-- Opening Marker --

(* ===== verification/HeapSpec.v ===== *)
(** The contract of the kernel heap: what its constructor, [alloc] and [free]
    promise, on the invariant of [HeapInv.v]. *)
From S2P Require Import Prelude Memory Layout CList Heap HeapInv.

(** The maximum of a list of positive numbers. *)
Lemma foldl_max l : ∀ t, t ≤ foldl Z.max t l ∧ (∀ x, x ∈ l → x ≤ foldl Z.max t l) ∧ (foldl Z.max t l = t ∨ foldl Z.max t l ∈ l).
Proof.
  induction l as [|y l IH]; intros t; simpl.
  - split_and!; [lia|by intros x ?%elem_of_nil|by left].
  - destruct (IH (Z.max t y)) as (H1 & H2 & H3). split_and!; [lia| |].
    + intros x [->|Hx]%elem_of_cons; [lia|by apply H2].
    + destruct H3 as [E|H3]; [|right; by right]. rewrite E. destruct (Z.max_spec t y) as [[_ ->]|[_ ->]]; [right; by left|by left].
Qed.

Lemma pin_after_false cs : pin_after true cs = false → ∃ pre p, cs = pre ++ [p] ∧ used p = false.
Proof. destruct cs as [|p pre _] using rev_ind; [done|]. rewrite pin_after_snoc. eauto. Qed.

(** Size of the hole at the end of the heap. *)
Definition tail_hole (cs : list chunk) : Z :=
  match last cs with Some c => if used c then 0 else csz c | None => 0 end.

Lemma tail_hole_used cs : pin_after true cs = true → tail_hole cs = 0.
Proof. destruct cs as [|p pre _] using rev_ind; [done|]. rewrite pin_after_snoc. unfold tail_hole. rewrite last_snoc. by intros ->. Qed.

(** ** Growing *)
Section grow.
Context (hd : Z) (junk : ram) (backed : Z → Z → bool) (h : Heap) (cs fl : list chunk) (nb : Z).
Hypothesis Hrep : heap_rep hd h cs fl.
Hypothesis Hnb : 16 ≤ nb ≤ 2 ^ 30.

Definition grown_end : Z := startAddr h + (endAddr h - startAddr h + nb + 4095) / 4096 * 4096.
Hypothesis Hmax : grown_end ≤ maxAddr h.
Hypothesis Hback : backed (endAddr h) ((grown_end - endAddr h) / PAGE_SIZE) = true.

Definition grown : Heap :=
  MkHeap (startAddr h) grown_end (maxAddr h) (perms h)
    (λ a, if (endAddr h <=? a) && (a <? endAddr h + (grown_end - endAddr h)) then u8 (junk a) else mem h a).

-- Closing Marker --

→ **WORK TASK**:
Lines from the one containing "(** ** Growing *)" through the last line of the records, restated word for word: that is the whole response.

→ **EXERCISE SOLUTION**:
(** ** Growing *)
Section grow.
Context (hd : Z) (junk : ram) (backed : Z → Z → bool) (h : Heap) (cs fl : list chunk) (nb : Z).
Hypothesis Hrep : heap_rep hd h cs fl.
Hypothesis Hnb : 16 ≤ nb ≤ 2 ^ 30.

Definition grown_end : Z := startAddr h + (endAddr h - startAddr h + nb + 4095) / 4096 * 4096.
Hypothesis Hmax : grown_end ≤ maxAddr h.
Hypothesis Hback : backed (endAddr h) ((grown_end - endAddr h) / PAGE_SIZE) = true.

Definition grown : Heap :=
  MkHeap (startAddr h) grown_end (maxAddr h) (perms h)
    (λ a, if (endAddr h <=? a) && (a <? endAddr h + (grown_end - endAddr h)) then u8 (junk a) else mem h a).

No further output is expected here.